> [WORK INSTRUCTION]: Please quote exactly the lines below from the line containing "destruct (member_offsets pre" to the line containing "cbn [dir_scan]. rewrite O1.", both lines included, and nothing else.

> [Dataset items]:
-----

Lemma fill_from_total fuel data prefix buf count : forall offset written seen m,
  zlen data < 2 ^ 63 -> 0 <= offset < 2 ^ 64 - 110 ->
  Z.max 0 (zlen data - offset) < Z.of_nat fuel ->
  fill_from fuel data prefix buf count offset written seen m <> OutOfFuel.
Proof.
  induction fuel as [|fuel IH]; intros offset written seen m Hlen Hoff Hfuel; [lia|].
  cbn [fill_from]. rewrite (u64_small (offset + 110)) by lia.
  destruct (offset + 110 <? zlen data) eqn:E; cbn [negb]; [|done]. bool_to_prop.
  cut_slice. destruct (negb _); [done|]. do 2 cut_slice.
  destruct (zlen data <? _); [done|]. cut_slice. destruct (bytes_eqb _ TRAILER); [done|].
  scan_bounds offset data Hlen. cbv zeta.
  repeat match goal with
  | |- context [if ?x then _ else _] => destruct x; try (apply IH; lia); try done
  end.
Qed.

(** ** Directory prefixes of an archive *)

Definition under (prefix name : bytes) : bool :=
  (length prefix <=? length name)%nat && bytes_eqb (take (length prefix) name) prefix.

Lemma under_spec prefix name : under prefix name = true <-> exists rest, name = prefix ++ rest.
Proof.
  unfold under. rewrite andb_true_iff, Nat.leb_le, bytes_eqb_eq. split.
  - intros [_ Heq]. exists (drop (length prefix) name). by rewrite <- Heq at 1; rewrite take_drop.
  - intros [rest ->]. rewrite length_app, take_app_length. split; [lia|done].
Qed.

Lemma dir_scan_members es prefix : forall pre tail fuel,
  Forall member_ok es -> zlen pre mod 4 = 0 -> zlen (pre ++ archive es tail) < 2 ^ 63 ->
  (length es < fuel)%nat ->
  dir_scan fuel (pre ++ archive es tail) prefix (zlen pre) =
    Ret (existsb (fun e => under prefix (e_name e)) es).
Proof.
  assert (Hstep : forall pre post e fuel,
    sizes_ok e -> zlen pre mod 4 = 0 -> zlen (pre ++ encode_member e ++ post) < 2 ^ 63 ->
    dir_scan (S fuel) (pre ++ encode_member e ++ post) prefix (zlen pre) =
      if bytes_eqb (e_name e) TRAILER then Ret false
      else if under prefix (e_name e) then Ret true
      else dir_scan fuel (pre ++ encode_member e ++ post) prefix (zlen pre + zlen (encode_member e))).
  { intros pre post e fuel Hs Hpre Hlen.
    destruct (member_slices pre post e Hs) as (S1 & S2 & S3 & S4 & _).
    destruct (member_offsets pre post e Hs Hpre Hlen) as (O1 & O2 & O3 & O4 & O5 & L1 & L2 & L3).
    pose proof (zlen_nonneg (e_name e)). pose proof (zlen_nonneg (e_body e)). destruct Hs.
    cbn [dir_scan]. rewrite O1.
    replace (_ + 110 <? _) with true by (symmetry; apply Z.ltb_lt; lia). cbn [negb].
    rewrite S1. cbn [obind]. rewrite bytes_eqb_refl. cbn [negb]. rewrite S3. cbn [obind].
    rewrite !parse_hex_print by (try lia; change (16 ^ Z.of_nat 8) with (2 ^ 32); lia).
    rewrite O2. replace (_ <? _) with false by (symmetry; apply Z.ltb_ge; lia).
    rewrite S4. cbn [obind]. destruct (bytes_eqb _ TRAILER); [done|]. fold (under prefix (e_name e)).
    destruct (under _ _); [done|]. rewrite S2. cbn [obind].
    rewrite !parse_hex_print by (try lia; change (16 ^ Z.of_nat 8) with (2 ^ 32); lia).
    by rewrite O3, O4, O5. }
  induction es as [|e es IH]; intros pre tail fuel Hok Hpre Hlen Hfuel; (destruct fuel as [|fuel]; [lia|]).
  - rewrite archive_nil in *. rewrite Hstep by (done || apply trailer_sizes). done.
  - inversion Hok as [|? ? He Hok']; subst. pose proof (member_sizes e He) as Hs.
    rewrite archive_cons in *. rewrite Hstep by done.
    replace (bytes_eqb (e_name e) TRAILER) with false
      by (symmetry; apply bytes_eqb_neq; apply ok_not_trailer; done).
    cbn [existsb]. destruct (under prefix (e_name e)); [done|]. cbn [orb].
    rewrite <- zlen_app. rewrite app_assoc. rewrite app_assoc in Hlen.
    apply IH; auto; [by apply aligned_app|]. simpl in Hfuel. lia.
Qed.

Definition demo_member (name body : bytes) : member :=
  mkMember (replicate 48 48) (replicate 32 48) (replicate 8 48) name body.

Definition demo_members : list member :=
  [demo_member (b "lib/a.beam") (b "AAA"); demo_member (b "lib/x/y") (b "Y");
   demo_member (b "lib/x/z") (b "Z"); demo_member (b "bin/erl") (b "E")].

Lemma demo_member_ok name body :
  zlen name < 2 ^ 30 -> zlen body < 2 ^ 32 -> name <> TRAILER -> member_ok (demo_member name body).
Proof. intros. by constructor. Qed.

Lemma demo_members_ok : Forall member_ok demo_members.
Proof. repeat (apply Forall_cons; split; [by apply demo_member_ok|]). constructor. Qed.

Lemma open_read_member_witness :
  exists fd st', open boot_state (archive demo_members []) (b "/lib/x/z") = Ret (fd, st') /\
    fd = 1000 /\ read_loop 5 st' (archive demo_members []) (fun _ => 0) fd 4096 1 = Ret (b "Z").
Proof.
  destruct (open_read_member demo_members [] boot_state (b "/lib/x/z") (fun _ => 0) 4096 1 demo_members_ok)
    as (fd & st' & Ho & Hfd & Hr).
  - vm_compute. reflexivity.
  - lia.
  - split; [vm_compute; reflexivity|]. apply Forall_replicate. done.
  - exists 0%nat. reflexivity.
  - apply Forall_replicate. reflexivity.
  - exists fd, st'. split; [exact Ho|]. split; [exact Hfd|]. apply (Hr 5%nat). vm_compute. reflexivity.
Defined.

(** Every scan of the archive terminates on every image, well-formed or
    not, within one unit of fuel per byte; and a lookup that succeeds names a
    byte range inside the image, so the reads it enables never leave it. *)
Theorem scans_terminate data path prefix m buf count :
  zlen data < 2 ^ 63 ->
  cpio_lookup data path <> OutOfFuel /\ init data <> OutOfFuel /\
  is_dir_prefix data path <> OutOfFuel /\
  fill_dir_entries data m buf count prefix <> OutOfFuel /\
  (forall off len, cpio_lookup data path = Ret (Some (off, len)) ->
     0 <= off /\ 0 <= len /\ off + len <= zlen data).
Proof.
  intros Hlen. pose proof (zlen_nonneg data).
  assert (Hf : Z.max 0 (zlen data - 0) < Z.of_nat (S (length data))) by (unfold zlen; lia).
  destruct (cpio_lookup_from_total (S (length data)) data path 0 Hlen ltac:(lia) Hf) as [H1 H2].
  split; [exact H1|]. split; [by apply init_from_total|]. split; [|split; [by apply fill_from_total|exact H2]].
  unfold is_dir_prefix. destruct (127 <=? _)%nat; [done|]. by apply dir_scan_total.
Qed.

Lemma scans_terminate_witness :
  cpio_lookup (replicate 200 48) (b "/x") <> OutOfFuel.
Proof.
  refine (proj1 (scans_terminate (replicate 200 48) (b "/x") [] (fun _ => 0) 0 0 _)).
  vm_compute. reflexivity.
Defined.

(** On a well-formed archive, a path of fewer than 127 bytes is a
    directory exactly when some member's name continues it after a slash. *)
Theorem is_dir_prefix_archive es tail path :
  Forall member_ok es -> zlen (archive es tail) < 2 ^ 63 -> (length (strip_slash path) < 127)%nat ->
  let p := strip_slash path in
  exists r, is_dir_prefix (archive es tail) path = Ret r /\
    (r = true <-> exists e rest, e ∈ es /\
       e_name e = (if ends_with_slash p then p else p ++ [SLASH]) ++ rest).
Proof.
  intros Hok Hlen Hp p. unfold is_dir_prefix. fold p.
  apply Nat.leb_gt in Hp. fold p in Hp. rewrite Hp. eexists. split.
  - pose proof (archive_length es tail Hok) as Hal. unfold zlen in Hal.
    apply (dir_scan_members es _ [] tail); auto. lia.
  - rewrite existsb_exists. setoid_rewrite under_spec. setoid_rewrite <- list_elem_of_In. naive_solver.
Qed.

Lemma is_dir_prefix_archive_witness :
  exists r, is_dir_prefix (archive demo_members []) (b "/lib/x") = Ret r /\
    (r = true <-> exists e rest, e ∈ demo_members /\ e_name e = b "lib/x/" ++ rest).
Proof.
  refine (is_dir_prefix_archive demo_members [] (b "/lib/x") demo_members_ok _ _).
  - vm_compute. reflexivity.
  - apply Nat.ltb_lt. reflexivity.
Defined.

(** A header whose name size field is zero panics every lookup: the name
    range ends before it starts. *)
Theorem zero_namesize_panics path :
  cpio_lookup (MAGIC ++ replicate 106 48) path = Panic.
Proof. vm_compute. reflexivity. Qed.
(** Within the limits, the records of one call decode to the listing from the
    names still to come. *)
Lemma fill_names_listing prefix buf count names : forall written raw m,
  Forall no_nul names -> Forall (fun s => no_nul s /\ (length s < 64)%nat) raw ->
  (length raw + length (listing prefix names raw) <= 32)%nat ->
  written + listing_size (listing prefix names raw) <= count ->
  let '(w, m') := fill_names prefix buf count names written (map pad64 raw) m in
  w = written + listing_size (listing prefix names raw) /\
  (forall a, a < buf + written -> m' a = m a) /\
  forall fuel, (length (listing prefix names raw) <= fuel)%nat ->
    read_dirents fuel m' (buf + written) (w - written) = listing prefix names raw.
Proof.
  assert (Hnil : forall fuel m' p z, z <= 0 -> read_dirents fuel m' p z = []).
  { intros [|fuel] m' p z Hz; [done|]. simpl. by apply Z.leb_le in Hz as ->. }
  induction names as [|name names IH]; intros written raw m Hn Hraw H32 Hsize.
  { simpl. split; [lia|]. split; [done|]. intros. apply Hnil. lia. }
  inversion Hn as [|? ? Hname Hn']; subst. cbn [fill_names listing] in *.
  destruct (child_of prefix name) as [[child d]|] eqn:E; [|by apply IH].
  apply child_of_facts in E as (Hlen & Hd & Hnul). specialize (Hnul Hname).
  assert (Hseen : existsb (seen_is child) (map pad64 raw) = existsb (bytes_eqb child) raw).
  { clear -Hraw Hnul Hlen. induction Hraw as [|s raw [Hs Hl] _ IH]; [done|]. simpl.
    rewrite seen_is_pad, IH by (done || lia). done. }
  rewrite Hseen. destruct (existsb (bytes_eqb child) raw) eqn:Ex; cbn [negb andb]; [by apply IH|].
  cbn [length listing_size foldr fst] in *. rewrite length_map.
  replace (length raw <? 32)%nat with true by (symmetry; apply Nat.ltb_lt; lia).
  assert (Hz : zlen child < 64) by (unfold zlen; lia).
  pose proof (dirent_reclen_bounds child ltac:(lia)) as Hrb. pose proof (zlen_nonneg child).
  pose proof (listing_size_nonneg prefix names (raw ++ [child]) Hn') as Hnn.
  fold (listing_size (listing prefix names (raw ++ [child]))) in *.
  replace (count <? _) with false by (symmetry; apply Z.ltb_ge; lia).
  set (rl := dirent_reclen child) in *. set (m1 := dirent_store _ _ _ _ _ _ _).
  replace (map pad64 raw ++ [pad64 child]) with (map pad64 (raw ++ [child])) by (by rewrite map_app).
  specialize (IH (written + rl) (raw ++ [child]) m1 Hn').
  destruct (fill_names _ _ _ _ _ _ _) as [w m'].
  destruct IH as (Hw & Hout & Hread).
  { apply Forall_app; split; [done|]. apply Forall_singleton. split; [done|lia]. }
  { rewrite length_app. simpl. lia. }
  { lia. }
  split; [lia|]. split.
  - intros a Ha. rewrite Hout by lia. apply dirent_store_outside; fold rl; lia.
  - intros [|fuel] Hf; [lia|]. cbn [read_dirents].
    replace (w - written <=? 0) with false by (symmetry; apply Z.leb_gt; lia).
    destruct (dirent_read_ext m1 m' (buf + written) rl) as (-> & -> & ->).
    { intros a Ha. symmetry. apply Hout. lia. }
    { lia. }
    { apply dirent_store_reclen. lia. }
    unfold m1, rl. rewrite dirent_store_name, dirent_store_type by (done || lia).
    f_equal. fold rl. rewrite <- (Hread fuel) by lia. f_equal; lia.
Qed.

-----

> [SOLUTION TO THIS PROBLEM]:
    destruct (member_offsets pre post e Hs Hpre Hlen) as (O1 & O2 & O3 & O4 & O5 & L1 & L2 & L3).
    pose proof (zlen_nonneg (e_name e)). pose proof (zlen_nonneg (e_body e)). destruct Hs.
    cbn [dir_scan]. rewrite O1.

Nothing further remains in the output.